REPUBLIKA.CO.ID, LONDON -- Saul Niguez menceritakan kesannya sebagai jugador Chelsea FC. Kubu the Blues meminjamnya dari Atletico Madrid.
Awalnya segala sesuatu berjalan sulit baginya. Saul harus mengubah seluruh rutinitas kehidupannya. Ia meninggalkan kota Madrid dan menuju London.
Ia sempat berpisah dengan keluarganya. Setelahnya, perlahan tapi pasti, sang gelandang mulai menemukan kenyamanan. Ia berterima kasih kepada rekan setimnya dan klub.
"Bahasa Inggris saya juga meningkat. Semuanya menjadi sedikit lebih mudah," kata Saul, dikutip dari laman resmi Chelsea, Jumat (4/2).
Pesepakbola berkebangsaan Spanyol ini baru tampil dalam 14 laga di berbagai ajang. Jelas ia ingin lebih dari itu. Tapi pada akhirnya, ia menyadari.
Bukan perkara mudah baginya untuk langsung menjadi pemain inti di Chelsea. Sebuah tim yang berstatus juara bertahan Liga Champions. Persaingannya sangat ketat.
"Setiap hari saya merasa lebih baik, dan ketika pelatih membutuhkan saya, saya siap," ujarnya.
Saul juga diminta menjelaskan perbedaan terbesar antara sepak bola Spanyol dengan kondisi di Inggris. Sebelumnya, selama delapan musim ia memperkuat Atletico. Ia sangat memahami budaya di La Liga.
Menurutnya, di negerinya jauh lebih taktis. Sementara di Liga Primer, benar-benar menonjolkan kekuatan fisik. Pertandingan berlangsung dalam tempo tinggi
Sepak bola Spanyol lebih fokus bagaimana memegang kendali dalam sebuah pertandingan. "Ini bukan tentang menghibur para pengemar, tetapi anda dapat melakukan hal-hal di sini, yang sebenarnya tidak dapat anda lakukan di La Liga," ujar Saul.

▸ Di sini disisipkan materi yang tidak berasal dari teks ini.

(** ** The numpy version *)

Lemma set_keys_conda_npy (w : World) (kwargs : Kwargs)
      (self after : Config) :
  set_keys w kwargs self = (after, inr tt) ->
  (truthy (numpy_given w kwargs) = false ->
   after !! "CONDA_NPY" = Some (numpy_given w kwargs)) /\
  (truthy (numpy_given w kwargs) = true ->
   exists (s : string) (n : Z),
     numpy_given w kwargs = VStr s /\
     pyint.of_string (pystr.remove "." s) = Some n /\
     after !! "CONDA_NPY" = Some (if n =? 0 then VNone else VInt n)).
Proof.
  rewrite set_keys_run. intros H.
  assert (Hloop : forall (mid : Config) (v : pyval),
             mid !! "CONDA_NPY" = Some v ->
             fst (settings_loop w kwargs mid) !! "CONDA_NPY" = Some v).
  { intros mid v Hm.
    rewrite settings_loop_identity by (apply not_setting; reflexivity).
    unfold after_identity. now rewrite !lookup_insert_ne by discriminate. }
  destruct (replace_dot (env w kwargs "python" (python_default w)))
    as [e|s]; [discriminate |].
  destruct (py_int s) as [e|py]; [discriminate |].
  cbv zeta in H.
  destruct (truthy (numpy_given w kwargs)) eqn:Ht.
  - split; [discriminate |]. intros _.
    destruct (numpy_given w kwargs) as [| | |t| |] eqn:Eg;
      try discriminate H.
    simpl in H. unfold py_int in H.
    destruct (pyint.of_string (pystr.remove "." t)) as [n|] eqn:En;
      [| discriminate].
    exists t, n. repeat split; [exact En |].
    replace after with (fst (settings_loop w kwargs
      (<["CONDA_NPY" := if n =? 0 then VNone else VInt n]>
         (<["CONDA_NPY" := VStr t]>
            (<["CONDA_PY" := VInt py]> (after_versions w kwargs self))))))
      by now rewrite H.
    apply Hloop. apply lookup_insert_eq.
  - split; [| discriminate]. intros _.
    replace after with (fst (settings_loop w kwargs
      (<["CONDA_NPY" := numpy_given w kwargs]>
         (<["CONDA_PY" := VInt py]> (after_versions w kwargs self)))))
      by now rewrite H.
    apply Hloop. apply lookup_insert_eq.
Qed.

(** X6.  After a merge that returns, [CONDA_NPY] is never a non-empty
    string: a falsy given value is kept as it is, and an explicit falsy override
    such as [None] is kept even when [CONDA_NPY] is set in the
    environment; a version text made of digits and dots is replaced by
    its digits read as an integer, and by [None] when that integer is
    zero. *)
Theorem numpy_resolution (w : World) (kwargs : Kwargs)
        (self after : Config) :
  set_keys w kwargs self = (after, inr tt) ->
  (forall v : pyval,
      kwargs !! "numpy" = Some v -> truthy v = false ->
      after !! "CONDA_NPY" = Some v) /\
  (kwargs !! "numpy" = None ->
   (getenv w "CONDA_NPY" = None \/ getenv w "CONDA_NPY" = Some "") ->
   truthy (default VNone (after !! "CONDA_NPY")) = false) /\
  (forall s : string,
      numpy_given w kwargs = VStr s -> version_text s = true ->
      after !! "CONDA_NPY"
      = Some (if concat_digits s =? 0 then VNone
              else VInt (concat_digits s))) /\
  (forall s : string, after !! "CONDA_NPY" <> Some (VStr s) \/ s = "").
Proof.
  intros Hrun.
  destruct (set_keys_conda_npy w kwargs self after Hrun) as [Hf Ht].
  repeat split.
  - intros v Hk Hv.
    assert (Hg : numpy_given w kwargs = v)
      by (unfold numpy_given, kwargs_get; now rewrite Hk).
    rewrite <- Hg. apply Hf. now rewrite Hg.
  - intros Hk Henv.
    assert (Hg : truthy (numpy_given w kwargs) = false).
    { unfold numpy_given, kwargs_get. rewrite Hk. simpl.
      destruct Henv as [-> | ->]; reflexivity. }
    now rewrite (Hf Hg).
  - intros s Hg Htext.
    assert (Htr : truthy (numpy_given w kwargs) = true).
    { rewrite Hg. simpl. destruct s; [discriminate Htext | reflexivity]. }
    destruct (Ht Htr) as (s' & n & Hs' & Hn & Ha).
    rewrite Hg in Hs'. injection Hs' as <-.
    rewrite (int_of_version_text s Htext) in Hn. injection Hn as <-.
    exact Ha.
  - intros s.
    destruct (truthy (numpy_given w kwargs)) eqn:Htr.
    + destruct (Ht eq_refl) as (s' & n & _ & _ & Ha). left. rewrite Ha.
      destruct (n =? 0); discriminate.
    + rewrite (Hf eq_refl).
      destruct (numpy_given w kwargs) as [| | |t| |] eqn:Eg;
        try (left; discriminate).
      simpl in Htr. destruct (String.eqb_spec t ""); [| discriminate].
      subst t. destruct s; [now right | left; discriminate].
Qed.

Lemma numpy_resolution_witness :
  set_keys posix_world {[ "numpy" := VStr "1.11" ]} ∅
  = (fst (set_keys posix_world {[ "numpy" := VStr "1.11" ]} ∅), inr tt) /\
  numpy_given posix_world {[ "numpy" := VStr "1.11" ]} = VStr "1.11" /\
  version_text "1.11" = true /\
  fst (set_keys posix_world {[ "numpy" := VStr "1.11" ]} ∅) !! "CONDA_NPY"
  = Some (if concat_digits "1.11" =? 0 then VNone
          else VInt (concat_digits "1.11")).
Proof.
  assert (Hrun : set_keys posix_world {[ "numpy" := VStr "1.11" ]} ∅
                 = (fst (set_keys posix_world {[ "numpy" := VStr "1.11" ]} ∅),
                    inr tt)).
  { apply set_keys_pair. vm_compute. reflexivity. }
  assert (Hg : numpy_given posix_world {[ "numpy" := VStr "1.11" ]}
               = VStr "1.11") by (vm_compute; reflexivity).
  assert (Ht : version_text "1.11" = true) by reflexivity.
  split; [exact Hrun | split; [exact Hg | split; [exact Ht |]]].
  exact (proj1 (proj2 (proj2 (numpy_resolution posix_world
                  {[ "numpy" := VStr "1.11" ]} ∅ _ Hrun))) "1.11" Hg Ht).
Defined.

(** ** Compiler and interpreter flags *)

(** X7.  [get_conda_py], [use_MSVC2015] and [PY3K] read [CONDA_PY]
    without changing the object; [use_MSVC2015] is the test [>= 35], so
    whenever it is true [PY3K] is 1, and whenever [PY3K] is 0 it is
    false. *)
Theorem msvc2015_implies_py3k (self : Config) (py : Z) :
  self !! "CONDA_PY" = Some (VInt py) ->
  get_conda_py self = (self, inr (VInt py)) /\
  use_MSVC2015 self = (self, inr (VBool (35 <=? py))) /\
  (snd (use_MSVC2015 self) = inr (VBool true) ->
   snd (PY3K self) = inr (VInt 1)) /\
  (snd (PY3K self) = inr (VInt 0) ->
   snd (use_MSVC2015 self) = inr (VBool false)).
Proof.
  intros H.
  assert (Hm : use_MSVC2015 self = (self, inr (VBool (35 <=? py)))).
  { unfold use_MSVC2015, bind, getattr, lift, ret. now rewrite H. }
  rewrite Hm, (PY3K_run self py H). simpl.
  repeat split.
  - unfold get_conda_py, getattr. now rewrite H.
  - intros E. injection E as E. apply Z.leb_le in E.
    destruct (Z.leb_spec 30 py); [reflexivity | lia].
  - intros E. destruct (Z.leb_spec 30 py); [discriminate |].
    destruct (Z.leb_spec 35 py); [lia | reflexivity].
Qed.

Ia mencontohkan seorang Eden Hazard sangat impresif ketika bermain di Inggris. Namun ketika berlabuh di Spanyol, Hazard belum jua mencapai performa terbaiknya. Itu karena permainan yang sama sekali berbeda. Pada intinya, Saul menilai lebih mudah bagi pemain dari La Liga beradaptasi dengan Liga Primer, ketimbang sebaliknya, dari negeri Ratu Elizabeth, ke ranah matador.